Start of MATERIALS PROVIDED
(** The same happens after loading a file that has no line of feature
    names. *)
Lemma add_card_no_header_raises (card : Card.t) :
  (self ←' CardDeck.__init__ (Some ["# no cards"%string]);
   CardDeck.add_card self card) = Raise TypeError.
Proof. reflexivity. Qed.

(** On a deck that has a schema and a list of cards, [add_card] does not
    raise: it returns whether the card is compatible with the schema,
    appends the card when it is, and leaves the deck as it was when it is
    not. *)
Lemma add_card_with_schema (self : CardDeck.t) (card : Card.t) names cards :
  CardDeck.features self = Some names → names ≠ [] →
  CardDeck.cards self = Some cards →
  ∃ self',
    CardDeck.add_card self card =
      Return (Card.compatible card (Card.names names), self') ∧
    CardDeck.features self' = Some names ∧
    CardDeck.sets self' = CardDeck.sets self ∧
    CardDeck.feature_values self' = CardDeck.feature_values self ∧
    CardDeck.comments self' = CardDeck.comments self ∧
    (Card.compatible card (Card.names names) = true →
     CardDeck.cards self' = Some (cards ++ [card])) ∧
    (Card.compatible card (Card.names names) = false → self' = self).
Proof.
  intros Hnames Hne Hcards. unfold CardDeck.add_card. rewrite Hnames.
  rewrite bool_decide_eq_true_2 by (by destruct names). simpl.
  destruct (Card.compatible card (Card.names names)); simpl.
  - rewrite Hcards. simpl. eexists. split; [done|]. by split_and!.
  - exists self. by split_and!.
Qed.

(** [add_card] never touches the per-feature sets of distinct values. *)
Lemma add_card_feature_values (self self' : CardDeck.t) card added :
  CardDeck.add_card self card = Return (added, self') →
  CardDeck.feature_values self' = CardDeck.feature_values self.
Proof.
  unfold CardDeck.add_card, CardDeck.append. intros Hadd.
  repeat (case_match; simplify_eq/=); done.
Qed.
End of MATERIALS PROVIDED
All of the data, start to finish: please output it exactly.

### EXERCISE SOLUTION
(** The same happens after loading a file that has no line of feature
    names. *)
Lemma add_card_no_header_raises (card : Card.t) :
  (self ←' CardDeck.__init__ (Some ["# no cards"%string]);
   CardDeck.add_card self card) = Raise TypeError.
Proof. reflexivity. Qed.

(** On a deck that has a schema and a list of cards, [add_card] does not
    raise: it returns whether the card is compatible with the schema,
    appends the card when it is, and leaves the deck as it was when it is
    not. *)
Lemma add_card_with_schema (self : CardDeck.t) (card : Card.t) names cards :
  CardDeck.features self = Some names → names ≠ [] →
  CardDeck.cards self = Some cards →
  ∃ self',
    CardDeck.add_card self card =
      Return (Card.compatible card (Card.names names), self') ∧
    CardDeck.features self' = Some names ∧
    CardDeck.sets self' = CardDeck.sets self ∧
    CardDeck.feature_values self' = CardDeck.feature_values self ∧
    CardDeck.comments self' = CardDeck.comments self ∧
    (Card.compatible card (Card.names names) = true →
     CardDeck.cards self' = Some (cards ++ [card])) ∧
    (Card.compatible card (Card.names names) = false → self' = self).
Proof.
  intros Hnames Hne Hcards. unfold CardDeck.add_card. rewrite Hnames.
  rewrite bool_decide_eq_true_2 by (by destruct names). simpl.
  destruct (Card.compatible card (Card.names names)); simpl.
  - rewrite Hcards. simpl. eexists. split; [done|]. by split_and!.
  - exists self. by split_and!.
Qed.

(** [add_card] never touches the per-feature sets of distinct values. *)
Lemma add_card_feature_values (self self' : CardDeck.t) card added :
  CardDeck.add_card self card = Return (added, self') →
  CardDeck.feature_values self' = CardDeck.feature_values self.
Proof.
  unfold CardDeck.add_card, CardDeck.append. intros Hadd.
  repeat (case_match; simplify_eq/=); done.
Qed.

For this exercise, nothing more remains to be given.